Japanese also abounds in perfect homonyms and context is almost always enough to distinguish "captain" from "enema".


Hepburn is not for foreigners learning Japanese. If you're learning Japanese you should start with hiragana and never use romaji in your learning.

Hepburn is for international use of Japanese names, for visitors (who might not learn Japanese if they're just doing a 2 weeks trip) and Japanese people abroad.

If you were Japanese in US (or Germany, or Russia), would you rather be Mr. Fujiwara from Kyushu or Mr. Huziwara from Kyusyu? What's going to get people to prononce your name as close as possible to your real name?


Obviously you would need a different Romaji for Germany... and something even more different for Russia, which uses cyrillic!


Speaking as someone who does in fact speak, read, and write Japanese, I would like to preface this by saying that I greatly enjoy and continue to use the Hepburn system.

I think there can be two purposes to a romanization system for any given language, and more generally, any system used to transliterate from one language to another.

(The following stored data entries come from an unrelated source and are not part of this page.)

Lemma step_bus s n msg : exists o,
  ss_bus (snapshot_step snapshot_now metrics cfg s n msg).1.1.1 = bus_after (ss_bus s) o.
Proof.
  destruct msg as [u|r| | |]; cbn [snapshot_step].
  - unfold apply_update. destruct (u_transition u) as [t|]; [|by exists None].
    by exists (Some (PushTransition (attach_run_id (ss_bus s) t))).
  - by exists None.
  - destruct (publish_bus s n) as (now&pub&Hp). destruct (publish_snapshot _ _ _ s n). by eexists.
  - destruct (finalize_bus (ss_shutdown (set_hints_complete s)) true (set_hints_complete s) n) as [o Ho].
    by exists o.
  - destruct (finalize_bus true (ss_hints_complete (set_shutdown s)) (set_shutdown s) n) as [o Ho].
    by exists o.
Qed.

Definition net_bus (p : net (E := E) (I := I)) : SnapshotBus := ss_bus (st_snapshot p).1.

Lemma net_step_bus p a q :
  net_step hints_now snapshot_now mono_now metrics cfg persist_raw_events own_run_id p a = Some q ->
  exists o, net_bus q = bus_after (net_bus p) o.
Proof.
  unfold net_bus. destruct a; cbn [net_step]; intros Hq.
  1-4,6: exists None; cbn [bus_after].
  - unfold ingest_net in Hq. by destruct (n_feed p); simplify_eq.
  - unfold envelope_net in Hq. destruct (envelope_done p); [done|].
    destruct (n_derive p); [destruct (n_feed p); by simplify_eq|].
    destruct (envelope_step _ _ _); by simplify_eq.
  - unfold hints_net in Hq. destruct (hints_done p); [done|].
    destruct (n_hints p); [destruct (envelope_done p); by simplify_eq|].
    destruct (hints_step _ _ _ _ _); by simplify_eq.
  - unfold compression_net in Hq. destruct (compression_done p); [done|].
    destruct (st_compression p), (n_compression p); [destruct (envelope_done p); by simplify_eq|].
    destruct (compression_step _ _ _ _ _ _) as [[]]; by simplify_eq.
  - unfold storage_net in Hq. destruct (storage_done p); [done|].
    destruct (n_storage p) as [|[] ?]; [destruct (_ && _ && _ && _)|..]; by simplify_eq.
  - unfold snapshot_net in Hq. destruct (snapshot_done p); [done|]. destruct (st_snapshot p) as [s n].
    destruct (n_snapshot p) as [|msg l].
    + destruct (_ && _); [|done]. destruct (finalize_bus true true s n) as [o Ho].
      destruct (maybe_finalize _ _ _ _ _ s n) as [[[]]]. injection Hq as <-. by exists o.
    + destruct (step_bus s n msg) as [o Ho].
      destruct (snapshot_step _ _ _ s n msg) as [[[]]]. injection Hq as <-. by exists o.
Qed.

(** *** The steps that the stage does not notice *)
Lemma view_ingest s0 U0 R0 p q ms :
  ingest_net p = Some q -> view s0 U0 R0 p ms -> view s0 U0 R0 q ms.
Proof.
  unfold ingest_net. destruct (n_feed p) as [|c feed] eqn:Hf; [done|]. intros [= <-].
  set (q := {| n_feed := feed |}). assert (env_rest q = env_rest p) as Hrest.
  { unfold env_rest. subst q. cbn. rewrite Hf. destruct (envelope_done p); [done|].
    by rewrite <- (assoc_L (++)). }
  apply view_same; try done. unfold hints_told. by rewrite Hrest.
Qed.

Lemma committed_keeps l k : transitions_of k = [] ->
  transitions_of (committed (l ++ k)) = transitions_of (committed l).
Proof.
  intros Hk. induction l as [|c l IH].
  - cbn [app]. induction k as [|c k IH]; [done|]. unfold transitions_of in *. cbn in *.
    destruct c; cbn in *; auto; done.
  - cbn [app]. destruct c as [| | | |t|]; try exact IH; [|done]. exact (f_equal (cons t) IH).
Qed.

(** A compression step sends storage no transition. *)
Lemma compression_step_kept open s cmd t1 t2 :
  transitions_of (to_storage (compression_step persist_raw_events open s cmd t1 t2).1.2) = [].
Proof.
  assert (forall sup events ok, transitions_of (to_storage (send_raw ok sup events)) = []) as Hraw.
  { intros sup events ok. induction events as [|e events IH]; [done|]. cbn [send_raw].
    destruct (should_store sup e); [|done]. by destruct ok. }
  unfold compression_step. destruct cmd as [batch envs|]; [|by destruct (rollup_flush _)].
  destruct (rb_events batch) as [|e0 raw0]; [done|].
  destruct (compress_events _ _) as [g [processed compact]].
  destruct (rollup_maybe_flush _ t1 t2) as [ro reports]. cbn [fst snd]. routes.
  rewrite transitions_of_app. set (compact' := if persist_raw_events then compact else _).
  assert (transitions_of (to_storage (forward_compact_events open compact')) = [])
    as Hc by (unfold forward_compact_events, send; by destruct compact', (storage_open open)).
  unfold forward_raw_events. destruct persist_raw_events; [|by rewrite ?Hc].
  destruct processed; by rewrite ?Hraw, ?Hc.
Qed.

Lemma view_compression s0 U0 R0 p q ms :
  compression_net mono_now persist_raw_events p = Some q ->
  view s0 U0 R0 p ms -> view s0 U0 R0 q ms.
Proof.
  intros Hq. pose proof Hq as (E1&E2&E3&E4&E5&_)%compression_net_sends.
  assert (st_snapshot q = st_snapshot p /\ n_snapshot q = n_snapshot p /\
    snapshot_done q = snapshot_done p /\ st_envelope q = st_envelope p /\
    st_hints q = st_hints p /\ transitions_of (log q) = transitions_of (log p))
    as (F1&F2&F3&F4&F5&F6).
  { unfold compression_net in Hq. destruct (compression_done p); [done|].
    destruct (st_compression p) as [s n]. destruct (n_compression p) as [|cmd l].
    - destruct (envelope_done p); [|done]. by simplify_eq.
    - pose proof (compression_step_kept (channels p) s cmd (mono_now n) (mono_now (S n))) as Hk.
      pose proof (compression_step_out persist_raw_events (channels p) s cmd
        (mono_now n) (mono_now (S n))) as (_&_&_&Hs).
      destruct (compression_step _ _ _ _ _ _) as [[s' out] reports]. cbn [fst snd] in *.
      injection Hq as <-. cbn. rewrite Hs, app_nil_r. do 5 (split; [done|]).
      unfold log. cbn. rewrite (assoc_L (++)). by apply committed_keeps. }
  assert (env_rest q = env_rest p) as Hr by (unfold env_rest; by rewrite E2, E3, E4, F4).
  apply view_same; try done. unfold hints_told. by rewrite E1, E5, F5, Hr.
Qed.

Lemma storage_keeps_log S0 H0 p q :
  inv hints_now own_run_id S0 H0 p -> storage_net p = Some q -> log q = log p.
Proof.
  intros Hp. pose proof (i_stored _ _ _ _ _ Hp) as Hno. unfold storage_net, log.
  destruct (storage_done p); [done|]. destruct (n_storage p) as [|c l].
  - destruct (_ && _ && _ && _); [|done]. by intros [= <-].
  - destruct c; intros [= <-]; cbn [set_storage n_stored n_storage];
      try (by rewrite <- (assoc_L (++))).
    rewrite app_nil_r, committed_app, (committed_nil (n_stored p)) by done. by rewrite app_nil_r.
Qed.

Lemma view_storage s0 U0 R0 S0 H0 p q ms :
  inv hints_now own_run_id S0 H0 p -> storage_net p = Some q ->
  view s0 U0 R0 p ms -> view s0 U0 R0 q ms.
Proof.
  intros Hp Hq. pose proof (storage_keeps_log _ _ _ _ Hp Hq) as Hlog.
  apply view_same; try by rewrite Hlog.
  all: unfold storage_net in Hq; destruct (storage_done p); [done|];
    destruct (n_storage p) as [|[] l]; [destruct (_ && _ && _ && _)|..]; by simplify_eq.
Qed.

(** *** The envelope stage *)
Lemma envelope_kept s cmd : transitions_of (to_storage (envelope_step s all_open cmd).2) = [].
Proof.
  destruct (envelope_step_out s cmd) as [Hs _ _ _]. cbv zeta in Hs.
  induction Hs as [|c l Hc Hs IH]; [done|]. by destruct c.
Qed.

Lemma view_envelope s0 U0 R0 S0 H0 p q ms :
  inv hints_now own_run_id S0 H0 p -> envelope_net p = Some q ->
  view s0 U0 R0 p ms -> view s0 U0 R0 q ms.
Proof.
  intros Hp Hq Hv. unfold envelope_net in Hq. destruct (envelope_done p) eqn:Hd; [done|].
  destruct (inv_open_envelope _ _ _ _ _ Hp Hd) as [Hh Hopen].
  destruct (inv_open_hints _ _ _ _ _ Hp Hh) as (Hsn&_&Hno). rewrite Hopen in Hq.
  destruct (n_derive p) as [|cmd l] eqn:Hl.
  - destruct (n_feed p) eqn:Hf; [|done]. injection Hq as <-.
    assert (env_rest p = []) as Hrest by (unfold env_rest; by rewrite Hd, Hl, Hf).
    revert Hv. apply view_same; try done. unfold hints_told. cbn. by rewrite Hrest.
  - pose proof (step_accounts (st_envelope p) cmd) as [Hrec _].
    pose proof (envelope_kept (st_envelope p) cmd) as Hkept.
    destruct (envelope_step_out (st_envelope p) cmd) as [Hsig _ Hnc _]. cbv zeta in Hsig, Hnc.
    destruct (signal_only_commands _ Hsig) as (_&_&Hns).
    destruct (envelope_step (st_envelope p) all_open cmd) as [s out] eqn:Hstep.
    cbn [fst snd] in *. injection Hq as <-. set (p1 := set_envelope p _ s _).
    assert (env_rest p = out ++ env_rest (deliver p1 out)) as Hrest.
    { unfold env_rest. rewrite Hd, Hl. cbn [app env_outputs]. rewrite Hstep.
      subst p1. cbn. by destruct (es_running s). }
    assert (log (deliver p1 out) = log p ++ to_storage out) as Hlog
      by (exact (log_deliver p1 out Hno Hns)).
    assert (hints_told (deliver p1 out) = hints_told p) as Htold.
    { unfold hints_told. cbn [deliver p1 set_envelope hints_done st_hints n_hints].
      by rewrite Hrest, to_hints_app, <- (assoc_L (++)). }
    destruct Hv as [V1 V3 V4 V5 V6 V7 V8].
    split; cbn [deliver p1 set_envelope n_snapshot st_snapshot hints_done snapshot_done].
    + done.
    + rewrite <- V3, Hrest, to_snapshot_app, !updates_of_app. by rewrite <- !(assoc_L (++)).
    + rewrite <- V4, Htold, !records_of_app, Hrec. by rewrite app_nil_r.
    + rewrite Hh in V5 |- *. rewrite (assoc_L (++)), not_elem_of_app. by split.
    + done.
    + by rewrite Hsn.
    + rewrite Hlog, transitions_of_app, Hkept, app_nil_r. exact V8.
Qed.

(** *** The hints stage *)
Lemma hints_step_told (bn : RecordBuilder (I := I) * nat) env :
  let out := (hints_step hints_now own_run_id all_open bn env).2 in
  transitions_of (to_storage out) = [] /\ exists rs, to_snapshot out = map SRecord rs.
Proof.
  destruct (hints_step_build hints_now own_run_id bn env) as (o&->&_). cbn [snd]. cbv zeta. routes.
  destruct (emit_records_sent own_run_id o) as (_&_&->). split; [by destruct o|by eexists].
Qed.
(** Truthiness of a value that is [None] or a [str]. *)
Definition truthy_str (v : option string) : bool :=
  match v with
  | None => false
  | Some s => negb (s =? "")
  end.

(** Truthiness of a value that is [None] or an [int]. *)
Definition truthy_int (v : option nat) : bool :=
  match v with
  | None => false
  | Some n => negb (n =? 0)%nat
  end.

(** Truthiness of a list. *)
Definition truthy_list {A : Type} (l : list A) : bool :=
  match l with
  | [] => false
  | _ :: _ => true
  end.

(** *** [str.format]

    The replacement fields the program writes are [{}] (next positional
    argument) and [{name}] (keyword argument); [{{] and [}}] are the escaped
    braces.  [fld] is [Some n] while the scan is inside a field whose name
    read so far is [n]. *)
Fixpoint format_go (tmpl : string) (fld : option string)
    (args : list string) (kwargs : list (string * string)) {struct tmpl}
    : result string :=
  match tmpl with
  | EmptyString =>
      match fld with
      | None => Ok EmptyString
      | Some _ => Raise ValueError
      end
  | String c t =>
      match fld with
      | None =>
          if Ascii.eqb c "{" then
            match t with
            | String c2 t2 =>
                if Ascii.eqb c2 "{"
                then r <- format_go t2 None args kwargs ;; Ok (String "{" r)
                else format_go t (Some EmptyString) args kwargs
            | EmptyString => Raise ValueError
            end
          else if Ascii.eqb c "}" then
            match t with
            | String c2 t2 =>
                if Ascii.eqb c2 "}"
                then r <- format_go t2 None args kwargs ;; Ok (String "}" r)
                else Raise ValueError
            | EmptyString => Raise ValueError
            end
          else r <- format_go t None args kwargs ;; Ok (String c r)
      | Some n =>
          if Ascii.eqb c "}" then
            match n with
            | EmptyString =>
                match args with
                | a :: args' =>
                    r <- format_go t None args' kwargs ;; Ok (a ++ r)%string
                | [] => Raise IndexError
                end
            | _ =>
                match find (fun kv => fst kv =? n) kwargs with
                | Some kv => r <- format_go t None args kwargs ;; Ok (snd kv ++ r)%string
                | None => Raise KeyError
                end
            end
          else format_go t (Some (n ++ String c EmptyString)%string) args kwargs
      end
  end.

Definition format (tmpl : string) (args : list string)
    (kwargs : list (string * string)) : result string :=
  format_go tmpl None args kwargs.

(** *** [str.splitlines]

    Line boundaries: LF, CR, CR LF, VT, FF, FS, GS, RS, and in UTF-8
    NEL (C2 85), LS (E2 80 A8), PS (E2 80 A9). *)
Definition LF : ascii := "010".
Definition VT : ascii := "011".
Definition FF : ascii := "012".
Definition CR : ascii := "013".
Definition FS : ascii := "028".
Definition GS : ascii := "029".
Definition RS : ascii := "030".
Definition xC2 : ascii := "194".
Definition x85 : ascii := "133".
Definition xE2 : ascii := "226".
Definition x80 : ascii := "128".
Definition xA8 : ascii := "168".
Definition xA9 : ascii := "169".

Definition one_byte_break (c : ascii) : bool :=
  Ascii.eqb c LF || Ascii.eqb c VT || Ascii.eqb c FF
  || Ascii.eqb c FS || Ascii.eqb c GS || Ascii.eqb c RS.

(** [cur] is the text of the line being read. A line is emitted at each
    boundary; the text after the last boundary is emitted only when it is
    not empty. *)
Fixpoint splitlines_go (cur s : string) {struct s} : list string :=
  match s with
  | EmptyString =>
      match cur with
      | EmptyString => []
      | _ => [cur]
      end
  | String c s1 =>
      if Ascii.eqb c CR then
        match s1 with
        | String c2 s2 =>
            if Ascii.eqb c2 LF
            then cur :: splitlines_go EmptyString s2
            else cur :: splitlines_go EmptyString s1
        | EmptyString => [cur]
        end
      else if one_byte_break c then cur :: splitlines_go EmptyString s1
      else if Ascii.eqb c xC2 then
        match s1 with
        | String c2 s2 =>
            if Ascii.eqb c2 x85
            then cur :: splitlines_go EmptyString s2
            else splitlines_go (cur ++ String c EmptyString)%string s1
        | EmptyString => splitlines_go (cur ++ String c EmptyString)%string s1
        end
      else if Ascii.eqb c xE2 then
        match s1 with
        | String c2 (String c3 s3) =>
            if Ascii.eqb c2 x80 && (Ascii.eqb c3 xA8 || Ascii.eqb c3 xA9)
            then cur :: splitlines_go EmptyString s3
            else splitlines_go (cur ++ String c EmptyString)%string s1
        | _ => splitlines_go (cur ++ String c EmptyString)%string s1
        end
      else splitlines_go (cur ++ String c EmptyString)%string s1
  end.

The first, which you're getting at, is accurate representation of the original phonetics to as precise a degree as possible. Obviously this has value in situations such as the one you point out, where two similar items have subtly different pronunciations.

The second is to be useful to a non-native speaker with possibly not even a passing familiarity with the language. I don't know about you, but I don't know what /ʧ/ is, and I surely don't expect my friends, or your run-of-the-mill travel to Japan to know it either. I'm also not a fan of accented letters like 'ô', which in a romanization, inches closer to IPA territory. Surely it's my American perspective speaking, but accented letters are, to me, devoid of information and I can't help but interpret them as noise rather than signal.

I argue that if precision is your most desired quality, then you may as well go whole-hog and just adopt IPA for your rominization needs. Linguists have figured out how to represent sounds with precision, so we may as well piggyback on their hard work.

If however, you think that a romanization should be useful rather than precise, then Hepburn makes quite a bit of sense, barring it's occasional quirks like 'wo' for 'を'. The system has traded precision for ease of use. Was some information lost in the process? Yes, absolutely. Intonation is gone, for instance. But although intonation exists in the language. it just isn't that important in Japanese.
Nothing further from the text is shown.